* _Assignment_: For the entries below, the expected answer is the line with "let request_digest := activate_request_digest", the line with "record ← run_blocking (create_activation", and every line between them, exactly as written, and nothing more.

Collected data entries
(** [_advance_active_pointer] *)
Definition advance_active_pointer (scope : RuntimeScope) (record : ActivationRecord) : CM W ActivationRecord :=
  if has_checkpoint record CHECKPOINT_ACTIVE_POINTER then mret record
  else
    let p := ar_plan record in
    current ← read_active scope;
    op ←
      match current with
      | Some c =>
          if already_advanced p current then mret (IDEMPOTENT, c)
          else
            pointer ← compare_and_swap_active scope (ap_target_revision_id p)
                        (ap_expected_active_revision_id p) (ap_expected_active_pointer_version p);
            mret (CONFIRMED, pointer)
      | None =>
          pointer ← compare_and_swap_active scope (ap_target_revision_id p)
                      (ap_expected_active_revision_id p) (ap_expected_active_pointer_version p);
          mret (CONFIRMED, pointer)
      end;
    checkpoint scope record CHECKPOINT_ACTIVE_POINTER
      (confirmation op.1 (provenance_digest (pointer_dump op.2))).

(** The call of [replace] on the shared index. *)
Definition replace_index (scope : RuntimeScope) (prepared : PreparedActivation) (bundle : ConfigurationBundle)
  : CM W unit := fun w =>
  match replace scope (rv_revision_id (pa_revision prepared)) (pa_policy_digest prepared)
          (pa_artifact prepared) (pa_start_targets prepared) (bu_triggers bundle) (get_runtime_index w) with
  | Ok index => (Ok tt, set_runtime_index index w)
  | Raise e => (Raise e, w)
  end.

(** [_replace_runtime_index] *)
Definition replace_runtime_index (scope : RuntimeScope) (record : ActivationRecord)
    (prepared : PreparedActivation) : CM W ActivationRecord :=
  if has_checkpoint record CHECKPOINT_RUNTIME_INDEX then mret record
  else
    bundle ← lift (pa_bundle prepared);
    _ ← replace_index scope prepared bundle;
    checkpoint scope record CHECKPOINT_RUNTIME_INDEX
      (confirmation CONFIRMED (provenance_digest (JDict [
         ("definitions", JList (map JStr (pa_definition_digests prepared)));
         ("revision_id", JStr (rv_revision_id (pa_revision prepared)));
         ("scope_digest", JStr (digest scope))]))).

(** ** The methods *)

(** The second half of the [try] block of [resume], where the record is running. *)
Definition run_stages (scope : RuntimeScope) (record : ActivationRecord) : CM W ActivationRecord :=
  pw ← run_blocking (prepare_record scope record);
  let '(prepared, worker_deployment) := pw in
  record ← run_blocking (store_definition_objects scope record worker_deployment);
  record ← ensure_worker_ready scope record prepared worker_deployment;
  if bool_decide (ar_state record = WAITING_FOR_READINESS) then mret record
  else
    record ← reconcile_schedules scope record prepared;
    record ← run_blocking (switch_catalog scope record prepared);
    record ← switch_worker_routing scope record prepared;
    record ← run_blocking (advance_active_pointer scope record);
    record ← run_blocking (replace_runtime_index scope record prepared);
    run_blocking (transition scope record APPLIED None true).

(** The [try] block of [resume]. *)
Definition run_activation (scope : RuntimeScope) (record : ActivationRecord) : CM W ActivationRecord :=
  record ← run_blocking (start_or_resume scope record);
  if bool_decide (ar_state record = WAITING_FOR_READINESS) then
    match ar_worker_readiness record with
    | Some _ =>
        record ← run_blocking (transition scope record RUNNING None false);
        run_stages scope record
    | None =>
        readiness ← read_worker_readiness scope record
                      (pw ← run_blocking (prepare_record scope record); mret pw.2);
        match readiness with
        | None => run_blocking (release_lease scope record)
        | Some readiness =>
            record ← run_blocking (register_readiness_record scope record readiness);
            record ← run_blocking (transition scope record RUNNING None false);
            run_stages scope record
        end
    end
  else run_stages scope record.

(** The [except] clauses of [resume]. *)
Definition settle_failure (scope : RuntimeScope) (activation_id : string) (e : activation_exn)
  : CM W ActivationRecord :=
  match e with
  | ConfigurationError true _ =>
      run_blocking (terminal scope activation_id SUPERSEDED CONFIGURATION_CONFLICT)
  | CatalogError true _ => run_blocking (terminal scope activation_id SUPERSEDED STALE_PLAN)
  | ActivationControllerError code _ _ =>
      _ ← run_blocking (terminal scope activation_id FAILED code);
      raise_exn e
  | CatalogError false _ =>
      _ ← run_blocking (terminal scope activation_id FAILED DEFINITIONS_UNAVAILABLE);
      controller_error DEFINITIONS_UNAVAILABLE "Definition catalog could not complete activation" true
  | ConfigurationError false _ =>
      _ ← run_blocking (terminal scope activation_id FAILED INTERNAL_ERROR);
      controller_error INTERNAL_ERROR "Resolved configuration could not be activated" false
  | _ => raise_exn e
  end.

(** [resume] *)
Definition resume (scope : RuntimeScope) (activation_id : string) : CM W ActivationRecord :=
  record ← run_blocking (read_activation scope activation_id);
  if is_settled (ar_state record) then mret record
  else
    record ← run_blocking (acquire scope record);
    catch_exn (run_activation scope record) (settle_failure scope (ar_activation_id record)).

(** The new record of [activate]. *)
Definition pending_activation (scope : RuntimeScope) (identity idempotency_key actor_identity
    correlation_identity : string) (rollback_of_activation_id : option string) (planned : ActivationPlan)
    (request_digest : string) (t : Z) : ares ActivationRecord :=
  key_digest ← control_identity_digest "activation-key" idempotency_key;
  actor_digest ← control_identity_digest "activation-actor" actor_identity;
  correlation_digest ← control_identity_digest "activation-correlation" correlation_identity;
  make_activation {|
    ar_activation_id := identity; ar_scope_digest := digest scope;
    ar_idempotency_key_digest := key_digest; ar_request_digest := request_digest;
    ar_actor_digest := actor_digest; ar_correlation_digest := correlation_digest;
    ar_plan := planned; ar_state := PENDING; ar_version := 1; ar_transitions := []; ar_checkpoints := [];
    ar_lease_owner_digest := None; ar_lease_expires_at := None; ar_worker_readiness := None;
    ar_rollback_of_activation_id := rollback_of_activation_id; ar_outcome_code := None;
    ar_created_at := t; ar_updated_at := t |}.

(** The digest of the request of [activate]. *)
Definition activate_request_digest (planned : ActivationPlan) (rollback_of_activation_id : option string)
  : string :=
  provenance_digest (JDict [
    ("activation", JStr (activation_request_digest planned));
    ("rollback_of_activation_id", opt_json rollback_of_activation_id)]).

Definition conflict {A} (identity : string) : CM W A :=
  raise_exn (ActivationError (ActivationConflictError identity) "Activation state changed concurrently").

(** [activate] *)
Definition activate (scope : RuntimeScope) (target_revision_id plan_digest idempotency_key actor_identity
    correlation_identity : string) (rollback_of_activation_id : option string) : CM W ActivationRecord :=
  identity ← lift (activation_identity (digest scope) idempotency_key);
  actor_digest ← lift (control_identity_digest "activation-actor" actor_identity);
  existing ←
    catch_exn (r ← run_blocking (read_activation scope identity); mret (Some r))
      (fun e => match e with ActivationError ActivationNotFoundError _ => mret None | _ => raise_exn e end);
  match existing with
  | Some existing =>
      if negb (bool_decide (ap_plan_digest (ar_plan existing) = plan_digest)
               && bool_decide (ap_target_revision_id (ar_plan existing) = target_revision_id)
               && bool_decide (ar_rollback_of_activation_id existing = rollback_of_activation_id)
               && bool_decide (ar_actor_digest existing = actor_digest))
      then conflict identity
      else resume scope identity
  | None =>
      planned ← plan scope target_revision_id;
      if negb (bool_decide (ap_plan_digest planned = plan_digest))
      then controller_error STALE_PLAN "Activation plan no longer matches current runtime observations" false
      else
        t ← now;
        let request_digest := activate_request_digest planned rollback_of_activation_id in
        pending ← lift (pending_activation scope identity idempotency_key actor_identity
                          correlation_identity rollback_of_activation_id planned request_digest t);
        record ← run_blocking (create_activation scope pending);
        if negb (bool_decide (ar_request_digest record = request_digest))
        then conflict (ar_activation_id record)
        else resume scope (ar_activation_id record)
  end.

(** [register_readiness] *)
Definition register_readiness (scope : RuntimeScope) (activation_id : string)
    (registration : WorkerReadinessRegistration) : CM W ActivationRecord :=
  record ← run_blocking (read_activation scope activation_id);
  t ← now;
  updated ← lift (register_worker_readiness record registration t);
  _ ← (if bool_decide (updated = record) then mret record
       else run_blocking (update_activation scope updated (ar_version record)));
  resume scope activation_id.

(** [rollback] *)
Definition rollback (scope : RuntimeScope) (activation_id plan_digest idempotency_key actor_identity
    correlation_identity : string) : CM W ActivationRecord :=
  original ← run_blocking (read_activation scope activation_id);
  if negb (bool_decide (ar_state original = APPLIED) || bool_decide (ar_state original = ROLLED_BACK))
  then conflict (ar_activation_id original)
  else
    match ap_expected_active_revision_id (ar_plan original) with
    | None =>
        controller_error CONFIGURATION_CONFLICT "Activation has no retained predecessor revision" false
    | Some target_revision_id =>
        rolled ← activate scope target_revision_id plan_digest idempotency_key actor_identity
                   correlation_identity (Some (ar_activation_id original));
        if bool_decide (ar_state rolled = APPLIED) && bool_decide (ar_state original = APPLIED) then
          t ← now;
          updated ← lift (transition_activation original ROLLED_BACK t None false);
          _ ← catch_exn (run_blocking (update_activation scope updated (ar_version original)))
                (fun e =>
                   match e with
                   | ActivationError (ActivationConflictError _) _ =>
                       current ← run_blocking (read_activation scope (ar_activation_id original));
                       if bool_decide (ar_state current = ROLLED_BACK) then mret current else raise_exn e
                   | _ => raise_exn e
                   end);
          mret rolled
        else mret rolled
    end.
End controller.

* _Exercise answer_:
        let request_digest := activate_request_digest planned rollback_of_activation_id in
        pending ← lift (pending_activation scope identity idempotency_key actor_identity
                          correlation_identity rollback_of_activation_id planned request_digest t);
        record ← run_blocking (create_activation scope pending);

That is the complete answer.